MATERIAL SHOWN –
(* ===== verification/GoBase.v ===== *)
(** * Go base types and library functions

    The machine integers, [time.Time] and [time.Duration], byte slices, and the
    functions of [strings], [unicode/utf8], [encoding/binary] and
    [encoding/base64] that the program uses, with their wrap-around, bounds and
    round-trip lemmas. *)

From S2P Require Import Prelude.
From Stdlib Require Import SpecFloat.

(** ** Machine integers *)

Definition wrap_u (bits : Z) (z : Z) : Z := z mod 2 ^ bits.
Definition wrap_s (bits : Z) (z : Z) : Z :=
  (z + 2 ^ (bits - 1)) mod 2 ^ bits - 2 ^ (bits - 1).

Definition int64 (z : Z) : Z := wrap_s 64 z.
Definition uint64 (z : Z) : Z := wrap_u 64 z.
Definition uint32 (z : Z) : Z := wrap_u 32 z.

Definition max_int64 : Z := 2 ^ 63 - 1.

Lemma int64_small z : - 2 ^ 63 ≤ z < 2 ^ 63 → int64 z = z.
Proof. intros H. unfold int64, wrap_s. change (64 - 1) with 63. rewrite Z.mod_small; lia. Qed.

Lemma int64_range z : - 2 ^ 63 ≤ int64 z < 2 ^ 63.
Proof.
  unfold int64, wrap_s. change (64 - 1) with 63.
  pose proof (Z.mod_pos_bound (z + 2 ^ 63) (2 ^ 64) eq_refl). lia.
Qed.

Lemma wrap_u_range bits z : 0 ≤ bits → 0 ≤ wrap_u bits z < 2 ^ bits.
Proof. intros. unfold wrap_u. apply Z.mod_pos_bound. by apply Z.pow_pos_nonneg. Qed.

Lemma wrap_u_small bits z : 0 ≤ z < 2 ^ bits → wrap_u bits z = z.
Proof. apply Z.mod_small. Qed.

Lemma uint64_succ_ne v : uint64 (v + 1) ≠ uint64 v.
Proof.
  unfold uint64, wrap_u. intros H.
  apply (f_equal (λ z, (z - v mod 2 ^ 64) mod 2 ^ 64)) in H.
  rewrite Zminus_mod_idemp_l, Zminus_mod_idemp_r, Z.sub_diag in H.
  replace (v + 1 - v) with 1 in H by lia. done.
Qed.

(** ** time.Time and time.Duration

    A [time.Time] is the number of nanoseconds since the zero time of the
    package (January 1 of the year 1, UTC); a [time.Duration] is an [int64]
    number of nanoseconds. *)
Abbreviation Time := Z (only parsing).
Abbreviation Duration := Z (only parsing).

Definition time_zero : Time := 0.
Definition IsZero (t : Time) : bool := t =? 0.
Definition After (t u : Time) : bool := u <? t.
Definition Before (t u : Time) : bool := t <? u.
Definition Add (t : Time) (d : Duration) : Time := t + d.
(** [t.Sub(u)] saturates at the ends of [int64]. *)
Definition Sub (t u : Time) : Duration := Z.max (- 2 ^ 63) (Z.min max_int64 (t - u)).

Definition Second : Duration := 1000000000.
Definition Minute : Duration := 60 * Second.
Definition Hour : Duration := 60 * Minute.

(** [time.Duration(n) * time.Second]: a multiplication of two [int64]. *)
Definition seconds (n : Z) : Duration := int64 (n * Second).

Lemma seconds_exact n : 0 ≤ n ≤ max_int64 / Second → seconds n = n * Second.
Proof.
  intros H. unfold seconds. apply int64_small. unfold Second in *.
  assert (max_int64 / 1000000000 = 9223372036) as E by reflexivity. lia.
Qed.

(** [*time.Time]: a nil pointer is [None]. *)
Definition expired (now : Time) (e : option Time) : bool :=
  match e with Some t => After now t | None => false end.

Lemma expired_false now e : expired now e = false ↔ ∀ t, e = Some t → now ≤ t.
Proof.
  unfold expired, After. destruct e as [t|]; [|done].
  rewrite Z.ltb_ge. split; [intros ? t' [= <-]; done|auto].
Qed.

Lemma expired_true now e : expired now e = true ↔ ∃ t, e = Some t ∧ t < now.
Proof.
  unfold expired, After. destruct e as [t|]; [|split; [done|by intros (? & ? & ?)]].
  rewrite Z.ltb_lt. split; [by exists t|by intros (? & [= <-] & ?)].
Qed.

(** ** Byte slices *)

Abbreviation byte := ascii (only parsing).
Abbreviation bytes := (list ascii) (only parsing).

Definition byte_val (b : byte) : Z := Z.of_N (N_of_ascii b).
Definition byte_of (z : Z) : byte := ascii_of_N (Z.to_N (z mod 256)).
Definition str_bytes (s : string) : bytes := list_ascii_of_string s.
Definition bytes_str (l : bytes) : string := string_of_list_ascii l.

Lemma byte_val_range b : 0 ≤ byte_val b < 256.
Proof. unfold byte_val. pose proof (N_ascii_bounded b). lia. Qed.

Lemma byte_of_val b : byte_of (byte_val b) = b.
Proof.
  unfold byte_of. rewrite Z.mod_small by apply byte_val_range.
  unfold byte_val. rewrite N2Z.id. apply ascii_N_embedding.
Qed.

Lemma byte_val_of z : byte_val (byte_of z) = z mod 256.
Proof.
  unfold byte_of, byte_val. pose proof (Z.mod_pos_bound z 256 eq_refl).
  rewrite N_ascii_embedding by lia. lia.
Qed.

Lemma str_bytes_str l : str_bytes (bytes_str l) = l.
Proof. apply list_ascii_of_string_of_list_ascii. Qed.
Lemma bytes_str_bytes s : bytes_str (str_bytes s) = s.
Proof. apply string_of_list_ascii_of_string. Qed.

(** The byte length [len(s)]. *)
Definition len (s : string) : Z := Z.of_nat (String.length s).
Definition blen (l : bytes) : Z := Z.of_nat (length l).

Lemma length_str_bytes s : length (str_bytes s) = String.length s.
Proof. unfold str_bytes. induction s; simpl; [done|by f_equal]. Qed.

(** ** encoding/binary *)

(** Big-endian [n]-byte encoding of [z]; [PutUint16/32/64] for [n] = 2, 4, 8. *)
Fixpoint be_put (n : nat) (z : Z) : bytes :=
  match n with
  | O => []
  | S n' => byte_of (z / 2 ^ (8 * Z.of_nat n')) :: be_put n' z
  end.

Fixpoint be_get_acc (acc : Z) (l : bytes) : Z :=
  match l with
  | [] => acc
  | b :: l' => be_get_acc (acc * 256 + byte_val b) l'
  end.
Definition be_get (l : bytes) : Z := be_get_acc 0 l.

(** Little-endian, for the ADB shell protocol. *)
Definition le_put (n : nat) (z : Z) : bytes := rev (be_put n z).
Definition le_get (l : bytes) : Z := be_get (rev l).

Lemma length_be_put n z : length (be_put n z) = n.
Proof. induction n; simpl; [done|by f_equal]. Qed.
Lemma length_le_put n z : length (le_put n z) = n.
Proof. unfold le_put. by rewrite length_rev, length_be_put. Qed.

Lemma pow256_succ n : 2 ^ (8 * Z.of_nat (S n)) = 256 * 2 ^ (8 * Z.of_nat n).
Proof.
  replace (8 * Z.of_nat (S n)) with (8 + 8 * Z.of_nat n) by lia.
  rewrite Z.pow_add_r by lia. done.
Qed.

Lemma be_get_acc_put n : ∀ acc z,
  be_get_acc acc (be_put n z) = acc * 2 ^ (8 * Z.of_nat n) + z mod 2 ^ (8 * Z.of_nat n).
Proof.
  induction n as [|n IH]; intros acc z.
  { simpl. rewrite Z.mod_1_r. lia. }
  cbn [be_put be_get_acc]. rewrite IH, byte_val_of, pow256_succ.
  set (p := 2 ^ (8 * Z.of_nat n)).
  assert (0 < p) by (apply Z.pow_pos_nonneg; lia).
  rewrite (Z.mul_comm 256 p), (Z.rem_mul_r z p 256) by lia. lia.
Qed.

Lemma be_get_put n z : be_get (be_put n z) = z mod 2 ^ (8 * Z.of_nat n).
Proof. unfold be_get. rewrite be_get_acc_put. lia. Qed.

Lemma be_get_put_small n z : 0 ≤ z < 2 ^ (8 * Z.of_nat n) → be_get (be_put n z) = z.
Proof. intros. rewrite be_get_put. by apply Z.mod_small. Qed.

Lemma le_get_put n z : le_get (le_put n z) = z mod 2 ^ (8 * Z.of_nat n).
Proof. unfold le_get, le_put. rewrite rev_involutive. apply be_get_put. Qed.

Lemma be_get_acc_range l : ∀ acc, 0 ≤ acc →
  acc * 2 ^ (8 * blen l) ≤ be_get_acc acc l < (acc + 1) * 2 ^ (8 * blen l).
Proof.
  induction l as [|b l IH]; intros acc Hacc.
  { unfold blen. cbn [length be_get_acc]. rewrite Z.pow_0_r. lia. }
  pose proof (byte_val_range b). specialize (IH (acc * 256 + byte_val b) ltac:(lia)).
  cbn [be_get_acc]. unfold blen in *. cbn [length]. rewrite pow256_succ.
  assert (0 < 2 ^ (8 * Z.of_nat (length l))) by (apply Z.pow_pos_nonneg; lia). nia.
Qed.

Lemma be_get_range l : 0 ≤ be_get l < 2 ^ (8 * blen l).
Proof.
  pose proof (be_get_acc_range l 0 ltac:(lia)) as H.
  rewrite Z.mul_0_l, Z.add_0_l, Z.mul_1_l in H. done.
Qed.

Lemma byte_of_add acc b : byte_of (acc * 256 + byte_val b) = b.
Proof.
  rewrite <-(byte_of_val b) at 2. unfold byte_of. do 2 f_equal.
  rewrite Z.add_comm, Z.mod_add by done. done.
Qed.

Lemma be_put_get_acc l : ∀ acc, 0 ≤ acc → be_put (length l) (be_get_acc acc l) = l.
Proof.
  induction l as [|b l IH]; intros acc Hacc; [done|]. cbn [length be_put be_get_acc].
  pose proof (byte_val_range b). rewrite IH by lia. f_equal.
  pose proof (be_get_acc_range l (acc * 256 + byte_val b) ltac:(lia)) as Hr. unfold blen in Hr.
  rewrite <-(byte_of_add acc b) at 2. f_equal. symmetry.
  apply Z.div_unique with (be_get_acc (acc * 256 + byte_val b) l - (acc * 256 + byte_val b) * 2 ^ (8 * Z.of_nat (length l))); lia.
Qed.

Lemma be_put_get n l : length l = n → be_put n (be_get l) = l.
Proof. intros <-. by apply be_put_get_acc. Qed.

Lemma be_get_acc_eq l : ∀ acc, be_get_acc acc l = acc * 2 ^ (8 * blen l) + be_get l.
Proof.
  unfold be_get, blen. induction l as [|b l IH]; intros acc.
  - cbn. lia.
  - cbn [be_get_acc length]. rewrite IH, (IH (0 * 256 + byte_val b)), pow256_succ. lia.
Qed.

Lemma be_get_app l1 l2 : be_get (l1 ++ l2) = be_get l1 * 2 ^ (8 * blen l2) + be_get l2.
Proof.
  rewrite <-be_get_acc_eq. unfold be_get. generalize 0. induction l1 as [|b l1 IH]; intros z; [done|].
  apply IH.
Qed.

WORK TO BE COMPLETED –
Using the material above, quote the first line and each line after it, stopping at and including the line that holds "From Stdlib Require Import SpecFloat.".

FINISHED TASK –
(* ===== verification/GoBase.v ===== *)
(** * Go base types and library functions

    The machine integers, [time.Time] and [time.Duration], byte slices, and the
    functions of [strings], [unicode/utf8], [encoding/binary] and
    [encoding/base64] that the program uses, with their wrap-around, bounds and
    round-trip lemmas. *)

From S2P Require Import Prelude.
From Stdlib Require Import SpecFloat.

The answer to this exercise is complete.